What brand and model of drive is this? I've actually seen a Maxtor drive that had the ribbon cable that runs from the circuit board to the motor disconnected. So, check all the connectors between the board and the rest of the drive to make sure nothing's loose.

Obtain a suitable floppy boot disk from
Be certain that it contains both Fdisk and Format.
Insert and type Fdisk at the prompt.
Examine your C: partitions. Be certain that your primary partition is ACTIVE
Exit Fdisk.
Type sys C:  from the A: prompt.
Type mbr /f   from the A: prompt.
Remove the floppy disk and reboot and see what happens.

If no joy, do this:
Remove the computer case, pull out the hard drive and write down the specifications related to C/H/S and (possibly) the precomp zone.
Connect the HD back up, close the case, and boot into BIOS setup.
Navigate to the HD in BIOS and select manual configuration and place the C/H/S values as prompted.
SAVE changes and EXIT to Windows.
If this works, then your CMOS battery needs replacement.
fmsikaboAuthor Commented:
I choose to CLOSE this question for comments. I have tried all proposals and my conclusion is that this drive is DEAD. Thank you for your kind efforts. I will divide the points according to closeness to the answer. Those who mentioned that the drive is dead, as well as those who provided clues to verify and confirm this, will get a share tomorrow. Thank you once again.
fmsikaboAuthor Commented:
I tried to be as fair as possible. Your comments were very helpful in my diagnotic process of the problem. I felt that Jimsz's argument need to be accepted because that was also my primary hypothesis to the problem. If the hard drive is not detected and is also not spinning when connected to the power then it is indeed dead. Yes, there are other reasons but Jimsz's argument is basic and simple to start with.
I do not understand the "C" grade given here, especially given the large amount of participation by multiple individuals trying to help you out?
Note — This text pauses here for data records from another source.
Lemma walk_alloc s root t l va :
  pt_state s root t l → 0 ≤ va < MAXVA →
  wp (walk root va true) (λ r s', walked s root t l va r s') s.
Proof.
  intros Hst Hva. unfold walk. destruct (Z.leb_spec MAXVA va); [lia|].
  eapply walk_levels_alloc; [done|done|lia|].
  change (Z.of_nat 2) with 2. rewrite nidx2_eq by done. by eapply pt_root, ps_ok.
Qed.

(** * Writing a leaf *)

Lemma slot_pos m root t va a : pt_ok m root t → slot t va = Some a → 0 < a.
Proof.
  intros Hok. unfold slot. destruct (t !! (0, nidx 0 va)) as [p|] eqn:Hp; [|done].
  intros. simplify_eq/=. pose proof (ram_page_pos p (pt_ram _ _ _ Hok _ _ Hp)).
  pose proof (PX_bounds 0 va). lia.
Qed.

Lemma slot_page m root t va a :
  pt_ok m root t → slot t va = Some a →
  ∃ p, p ∈ ptpages t ∧ ∀ x, range a 8 x → page p x.
Proof.
  intros Hok. unfold slot. destruct (t !! (0, nidx 0 va)) as [p|] eqn:Hp; [|done].
  intros. simplify_eq/=. exists p. split; [by eapply elem_of_map_img_2|].
  apply entry_in_page. by apply PX_bounds.
Qed.

Lemma pt_set_leaf m root t va a v :
  pt_ok m root t → slot t va = Some a → fits 64 v →
  pt_ok (store64 m a v) root t ∧
  ∀ va', pte_at (store64 m a v) t va' =
    if decide (va `div` PGSIZE = va' `div` PGSIZE) then v else pte_at m t va'.
Proof.
  intros Hok Hslot Hv. unfold slot in Hslot.
  destruct (t !! (0, nidx 0 va)) as [p|] eqn:Hp; [|done]. simplify_eq/=.
  pose proof (PX_bounds 0 va ltac:(lia)) as HPX.
  assert (∀ k p' j, t !! k = Some p' → 0 ≤ j < 512 → (k, j) ≠ ((0, nidx 0 va), PX 0 va) →
    load64 (store64 m (p + 8 * PX 0 va) v) (p' + 8 * j) = load64 m (p' + 8 * j)) as Hne.
  { intros k p' j Hk Hj Hkj. apply load64_store64_ne.
    destruct (pt_ram _ _ _ Hok _ _ Hk) as [? _], (pt_ram _ _ _ Hok _ _ Hp) as [? _].
    apply entry_disjoint; [done..|]. intros ?. simplify_eq. apply Hkj. f_equal.
    by eapply pt_inj. }
  split.
  - destruct Hok as [? ? ? ? ? ? Hcontent]. split; [done..|]. intros l i p' j Hk Hl Hj.
    rewrite (Hne _ _ _ Hk); [by apply Hcontent|done|]. intros ?; simplify_eq; lia.
  - intros va'. unfold pte_at, slot. case_decide as Hva.
    + destruct (leaf_position_same _ _ Hva) as [<- <-]. rewrite Hp. simpl.
      by apply load64_store64_eq.
    + destruct (t !! (0, nidx 0 va')) as [p'|] eqn:Hp'; [|done]. simpl.
      eapply Hne; [done|by apply PX_bounds|]. intros ?. simplify_eq.
      apply Hva. by apply leaf_position.
Qed.
End pagetable.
Please read this withregards to EE grading:

Although we use an A-D scale here at Experts Exchange, it works differently than, say, school grades. If one or more Experts' proposals are accepted as answers, they should usually be given an A or B grade, since they have taken the time to provide you with a working solution. If a possible solution is incomplete - ask for clarification or details before accepting the answer and grading it. People should not be given lower grades because of incorrect grammar or because you just accepted their answer or comment to close the question. Keep in mind, your question and any follow-up comments should be focused so that there can be a specific answer. The following is a good guideline to follow when grading:

A: The Expert(s) either provided you with a thorough answer or they provided you with a link to information that thoroughly answered your question. An "A" can also be given to any answer that you found informative or enlightening beyond the direct question that you asked.
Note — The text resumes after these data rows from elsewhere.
(* ===== verification/UserCopy.v ===== *)
(** Copying between the kernel and user memory: copyout, copyin and
    copyinstr against the byte-level view a page table gives of user
    memory. *)

From S2P Require Import Prelude Riscv Mem Cstring Kalloc Vm PageTable Mapping UserMem.

(** * User memory *)

(** The physical address of the user byte at [va], if the page is mapped and
    accessible to user code. *)
Definition utrans (um : gmap Z Z) (va : Z) : option Z :=
  match um !! PGROUNDDOWN va with
  | Some e => if truth (Z.land e PTE_U)
              then Some (PTE2PA e + (va - PGROUNDDOWN va)) else None
  | None => None
  end.
Definition uload (m : mem) (um : gmap Z Z) (va : Z) : option Z := load8 m <$> utrans um va.

(** The user bytes from [va] on are [bs]. *)
Definition uread (m : mem) (um : gmap Z Z) (va : Z) (bs : list Z) : Prop :=
  ∀ i b, bs !! i = Some b → uload m um (va + Z.of_nat i) = Some b.

(** [m'] is [m] with [bs] stored in user memory from [va] on. *)
Definition uwrote (m : mem) (um : gmap Z Z) (va : Z) (bs : list Z) (m' : mem) : Prop :=
  uread m' um va bs ∧
  same_on (λ x, ∀ i, (i < length bs)%nat → utrans um (va + Z.of_nat i) ≠ Some x) m m'.

(** User pages have frames of their own: distinct, and neither page-table
    pages nor free. *)
Record user_ok (P : gset Z) (l : list Z) (um : gmap Z Z) : Prop := {
  u_inj : ∀ a b x, utrans um a = Some x → utrans um b = Some x → a = b;
  u_sep : ∀ a x p, utrans um a = Some x → p ∈ P ∨ p ∈ l → ¬ page p x;
  u_pos : ∀ a x, utrans um a = Some x → 0 < x;
}.

Lemma utrans_page um va0 va i pa :
  aligned va0 → utrans um va0 = Some pa → va0 ≤ va → va + i < va0 + PGSIZE → 0 ≤ i →
  utrans um (va + i) = Some (pa + (va - va0) + i).
Proof.
  intros Ha Hu H0 H1 Hi. unfold utrans in *.
  rewrite (PGROUNDDOWN_id va0) in Hu by done.
  assert (PGROUNDDOWN (va + i) = va0) as ->.
  { rewrite PGROUNDDOWN_eq. unfold aligned, PGSIZE in *. dlia. }
  destruct (um !! va0) as [e|]; [|done]. destruct (truth _); [|done].
  simplify_eq. f_equal. lia.
Qed.
Lemma utrans_page_none um va :
  utrans um (PGROUNDDOWN va) = None → utrans um va = None.
Proof.
  unfold utrans. rewrite (PGROUNDDOWN_id (PGROUNDDOWN va)) by apply PGROUNDDOWN_aligned.
  destruct (um !! _); [|done]. by destruct (truth _).
Qed.

Lemma uload_wrote m m' P l um va bs va' :
  user_ok P l um → uwrote m um va bs m' →
  uload m' um va' =
    if decide (va ≤ va' < va + Z.of_nat (length bs))
    then bs !! Z.to_nat (va' - va) else uload m um va'.
Proof.
  intros Hok [Hr Hs]. case_decide as H.
  - destruct (lookup_lt_is_Some_2 bs (Z.to_nat (va' - va))) as [b Hb]; [lia|].
    rewrite Hb, <- (Hr _ _ Hb). f_equal. lia.
  - unfold uload. destruct (utrans um va') as [x|] eqn:Hx; [|done]. simpl. f_equal.
    apply Hs. intros i Hi Hu. pose proof (u_inj _ _ _ Hok _ _ _ Hx Hu). lia.
Qed.

Section usercopy.
Context {L : Linker} {Lok : LinkerOk L}.

(** * walkaddr *)

Lemma walkaddr_spec s root P l um va :
  aspace s root P l um → aligned va → 0 ≤ va →
  wp (walkaddr root va) (λ r s', s' = s ∧ r = default 0 (utrans um va)) s.
Proof.
  intros Has Hal Hva. unfold walkaddr, utrans. rewrite PGROUNDDOWN_id by done.
  rewrite Z.sub_diag. destruct (Z.leb_spec MAXVA va) as [Hge|Hlt].
  { apply wp_ret. split; [done|]. destruct (um !! va) as [e|] eqn:He; [|done].
    destruct (aspace_vpage _ _ _ _ _ _ _ Has He) as [[_ ?] _]. lia. }
  apply wp_bind. eapply wp_mono; [apply aspace_walk; [done|by split]|].
  intros pte s' [-> [[-> ->]|[Hpte ->]%entry_lookup]]; [by apply wp_ret|].
  rewrite (proj2 (Z.eqb_neq _ _) Hpte). unfold ld64. apply wp_bind, wp_gets.
  unfold valid, truth. destruct (Z.eqb_spec (Z.land (load64 (k_mem s) pte) PTE_V) 0); cbn [negb].
  { by apply wp_ret. }
  destruct (Z.eqb_spec (Z.land (load64 (k_mem s) pte) PTE_U) 0); cbn [negb]; apply wp_ret;
    (split; [done|]); [done|]. by rewrite Z.add_0_r.
Qed.

Lemma chunk_spec va len :
  0 < len → let n := chunk va (PGROUNDDOWN va) len in
  0 < n ≤ len ∧ va + n ≤ PGROUNDDOWN va + PGSIZE ∧
  (n = len ∨ va + n = PGROUNDDOWN va + PGSIZE).
Proof.
  intros Hl. unfold chunk. pose proof (PGROUNDDOWN_bounds va). case_cmp; simpl; lia.
Qed.

(** The pages still to visit. *)
Definition visits (va len : Z) : nat :=
  if len <=? 0 then 0 else Z.to_nat ((va `mod` PGSIZE + len - 1) `div` PGSIZE + 1).
Lemma visits_step va va' len n :
  n = chunk va (PGROUNDDOWN va) len → 0 < len →
  (len - n = 0 ∨ va' = PGROUNDDOWN va + PGSIZE) →
  (visits va' (len - n) < visits va len)%nat.
Proof.
  intros Hn Hl Hva'. pose proof (chunk_spec va len Hl) as Hc. cbv zeta in Hc.
  rewrite <- Hn in Hc. revert Hc Hva'. rewrite PGROUNDDOWN_eq. unfold visits, PGSIZE.
  intros Hc Hva'. destruct (Z.leb_spec (len - n) 0), (Z.leb_spec len 0); try lia.
  - dlia.
  - destruct Hva' as [?| ->]; [lia|]. dlia.
Qed.
Lemma visits_bound va len : 0 ≤ len → (visits va len < Z.to_nat (len `div` PGSIZE) + 3)%nat.
Proof. intros H. unfold visits, PGSIZE. case_cmp; dlia. Qed.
B: The Expert(s) provided an acceptable solution, or a link to an acceptable solution, that you were able to use, although you may have needed a bit more information to complete the task.
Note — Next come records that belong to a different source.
(* ===== verification/UserFree.v ===== *)
(** Creating and freeing address spaces: uvmcreate gives an empty map;
    freewalk and uvmfree give every page of the table back to the
    allocator. *)

From S2P Require Import Prelude Riscv Mem Cstring Kalloc Vm PageTable Mapping UserMem.

Lemma NoDup_concat {A} (cs : list (list A)) :
  (∀ j c, cs !! j = Some c → NoDup c) →
  (∀ j j' c c' x, cs !! j = Some c → cs !! j' = Some c' → x ∈ c → x ∈ c' → j = j') →
  NoDup (concat cs).
Proof.
  induction cs as [|c cs IH]; intros Hnd Hdis; simpl; [constructor|].
  apply list.NoDup_app. split_and!.
  - by apply (Hnd 0%nat).
  - intros x Hx Hx'. rewrite list_elem_of_In, in_concat in Hx'.
    destruct Hx' as (c' & Hc' & Hx'). apply list_elem_of_In in Hc', Hx'.
    apply list_elem_of_lookup in Hc' as [j Hj].
    by pose proof (Hdis 0%nat (S j) c c' x eq_refl Hj Hx Hx').
  - apply IH.
    + intros j d Hd. by apply (Hnd (S j)).
    + intros j j' d d' x Hd Hd' Hx Hx'. by pose proof (Hdis (S j) (S j') _ _ _ Hd Hd' Hx Hx'); lia.
Qed.
Lemma elem_of_concat {A} (cs : list (list A)) x :
  x ∈ concat cs ↔ ∃ j c, cs !! j = Some c ∧ x ∈ c.
Proof.
  rewrite list_elem_of_In, in_concat. split.
  - intros (c & Hc & Hx). apply list_elem_of_In in Hc, Hx.
    apply list_elem_of_lookup in Hc as [j Hj]. eauto.
  - intros (j & c & Hj & Hx). exists c. split; apply list_elem_of_In; [|done].
    by eapply list_elem_of_lookup_2.
Qed.
Lemma list_choice {A} (R : nat → A → Prop) n :
  (∀ j, (j < n)%nat → ∃ c, R j c) →
  ∃ cs, length cs = n ∧ ∀ j c, cs !! j = Some c → R j c.
Proof.
  induction n as [|n IH]; intros H; [by exists []|].
  destruct IH as (cs & Hl & Hcs); [intros; apply H; lia|]. destruct (H n) as [c Hc]; [lia|].
  exists (cs ++ [c]). rewrite length_app. split; [simpl; lia|]. intros j d.
  rewrite lookup_app_Some. intros [Hj|[Hj Hd]]; [by apply Hcs|].
  apply list_lookup_singleton_Some in Hd as [? <-]. by replace j with n by lia.
Qed.

Section userfree.
Context {L : Linker} {Lok : LinkerOk L}.

(** * uvmcreate *)

Lemma uvmcreate_spec s l :
  free_list s l →
  wp uvmcreate (λ r s', match l with
    | [] => r = 0 ∧ s' = s
    | p :: l' => r = p ∧ aspace s' p {[p]} l' ∅ ∧
                 same_on (λ x, ¬ page p x) (k_mem s) (k_mem s')
    end) s.
Proof.
  intros Hfl. unfold uvmcreate. apply wp_bind. eapply wp_mono; [by apply kalloc_spec|].
  intros r s'. destruct l as [|p l]; [intros [-> ->]; by apply wp_ret|].
  intros (-> & Hfl' & _ & Hs). destruct Hfl as (_ & _ & Hnd & Hram).
  apply list.NoDup_cons in Hnd as [Hpl Hnd]. apply list.Forall_cons in Hram as [Hp Hram].
  pose proof (ram_page_pos p Hp). destruct (Z.eqb_spec p 0); [lia|].
  unfold m_memset. wp_steps. simpl.
  split_and!; [done| |].
  - apply empty_space; simpl; [|done|done|].
    + apply free_list_frame; [|done]. intros q Hq x Hx. apply memset_out.
      apply (page_disjoint q p); [|apply Hp|by intros ->|done].
      by apply (Forall_in _ _ _ Hram Hq).
    + intros j Hj. apply memset_zero_load64; unfold PGSIZE; lia.
  - intros x Hx. rewrite memset_out by done. by apply Hs.
Qed.

(** * Subtrees without leaves *)

(** [pages] are the page-table pages below and with [p], and no entry is a
    leaf. *)
Fixpoint leafless (level : nat) (m : mem) (p : Z) (pages : list Z) : Prop :=
  ∃ cs : list (list Z), length cs = 512%nat ∧ pages ≡ₚ p :: concat cs ∧
    ∀ j c, cs !! j = Some c →
      let e := load64 m (p + 8 * Z.of_nat j) in
      (c = [] ∧ valid e = false) ∨
      match level with
      | O => False
      | S level' => ∃ q, e = ptr_pte q ∧ ram_page q ∧ leafless level' m q c
      end.

Lemma leafless_frame level m m' p pages :
  leafless level m p pages →
  same_on (λ x, ∃ q, q ∈ pages ∧ page q x) m m' → leafless level m' p pages.
Proof.
  revert p pages. induction level as [|level IH]; intros p pages (cs & Hlen & Hp & Hcs) Hs;
    exists cs; (split_and!; [done..|]); intros j c Hj;
    pose proof (lookup_lt_Some _ _ _ Hj);
    (assert (load64 m' (p + 8 * Z.of_nat j) = load64 m (p + 8 * Z.of_nat j)) as ->;
      [apply load64_ext; eapply same_on_weaken; [done|]; intros x Hx; exists p;
       rewrite Hp; split; [by left|]; eapply entry_in_page; [|done]; lia|]).
  - by apply Hcs.
  - destruct (Hcs j c Hj) as [?|(q & He & Hq & Hll)]; [by left|right].
    exists q. split_and!; [done..|]. apply IH; [done|]. eapply same_on_weaken; [done|].
    intros x (r & Hr & Hx). exists r. split; [|done]. rewrite Hp. right.
    apply elem_of_concat. eauto.
Qed.

(** * freewalk *)

Definition freed (pages l : list Z) (s s' : kmem) : Prop :=
  ∃ l', l' ≡ₚ pages ++ l ∧ free_list s' l' ∧
    same_on (λ x, ∀ q, q ∈ pages → ¬ page q x) (k_mem s) (k_mem s').

(** The state after entries [0..k) of [p] were visited. *)
Definition visited (p : Z) (cs : list (list Z)) (l : list Z) (s : kmem)
    (k : nat) (s' : kmem) : Prop :=
  ∃ l', l' ≡ₚ concat (take k cs) ++ l ∧ free_list s' l' ∧
    same_on (λ x, (∀ q, q ∈ concat (take k cs) → ¬ page q x) ∧
                  ¬ range p (8 * Z.of_nat k) x) (k_mem s) (k_mem s').

Lemma visited_skip p cs l s k s' :
  cs !! k = Some [] → visited p cs l s k s' → visited p cs l s (S k) s'.
Proof.
  intros Hk (l' & Hl & Hfl & Hs). exists l'.
  rewrite (take_S_r _ _ _ Hk), concat_app. cbn [concat app]. rewrite app_nil_r.
  split_and!; [done..|]. eapply same_on_weaken; [done|]. intros x [? Hx].
  split; [done|]. unfold range in *. lia.
Qed.

Lemma visited_child p cs l s k s1 l1 s2 c :
  cs !! k = Some c → (k < 512)%nat → ram_page p → p ∉ l → p ∉ concat cs →
  l1 ≡ₚ concat (take k cs) ++ l →
  same_on (λ x, (∀ q, q ∈ concat (take k cs) → ¬ page q x) ∧
                ¬ range p (8 * Z.of_nat k) x) (k_mem s) (k_mem s1) →
  freed c l1 s1 s2 →
  wp (st64 (p + 8 * Z.of_nat k) 0) (λ _ s', visited p cs l s (S k) s') s2.
Proof.
  intros Hk Hlt Hp Hpl Hpc Hl1 Hs (l2 & Hl2 & Hfl2 & Hs2).
  assert (concat (take (S k) cs) = concat (take k cs) ++ c) as Hcat.
  { rewrite (take_S_r _ _ _ Hk), concat_app. simpl. by rewrite app_nil_r. }
  assert (∀ q, q ∈ concat (take (S k) cs) → q ∈ concat cs) as Hsub.
  { intros q. rewrite <- (take_drop (S k) cs) at 2. rewrite concat_app. set_solver. }
  unfold st64. apply wp_modify. exists l2. rewrite Hcat. split_and!.
  - rewrite Hl2, Hl1. solve_Permutation.
  - apply free_list_frame; [|done]. intros q Hq x Hx. apply store64_same.
    intros Hx'%entry_in_page; [|lia]. revert Hx'.
    apply (page_disjoint q p); [|apply Hp| |done].
    + destruct Hfl2 as (_ & _ & _ & Hr). by apply (Forall_in _ _ _ Hr Hq).
    + intros ->. rewrite Hl2, Hl1 in Hq. rewrite Hcat in Hsub. set_solver.
  - intros x [Hx Hr]. simpl. rewrite (store64_same _ _ _ x) by (unfold range in *; lia).
    rewrite Hs2 by set_solver. apply Hs. split; [set_solver|]. unfold range in *. lia.
Qed.

Lemma children_split (cs : list (list Z)) l k c :
  cs !! k = Some c → NoDup (concat cs ++ l) →
  NoDup (c ++ concat (take k cs) ++ l) ∧ ∀ q, q ∈ c → q ∉ concat (take k cs).
Proof.
  intros Hk Hnd. rewrite <- (take_drop k cs), (drop_S _ _ _ Hk), concat_app in Hnd.
  cbn [concat] in Hnd.
  assert ((concat (take k cs) ++ c ++ concat (drop (S k) cs)) ++ l ≡ₚ
    (c ++ concat (take k cs) ++ l) ++ concat (drop (S k) cs)) as Hperm by solve_Permutation.
  rewrite Hperm in Hnd. apply list.NoDup_app in Hnd as (Hnd & _). split; [done|].
  apply list.NoDup_app in Hnd as (_ & Hd & _). set_solver.
Qed.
C: Because Experts' reliability are often judged by their grading records, many Experts would like the opportunity to clarify if you have questions about their solutions. If you have given the Expert(s) ample time to respond to your clarification posts and you have responded to each of their posts providing requested information; or if the answers, after clarification, lack finality or do not completely address the issue presented, then a "C" grade is an option. You also have the option here of just asking Community Support to delete the question.

Remember, the Expert(s) helping you today is probably going to be helping you next time you post a question. Give them a fair chance to earn an 'Excellent!' grade and they'll provide you with some amazing support. It's also true that a "C" is the lowest grade you can give, and the Experts know that -- so use it judiciously.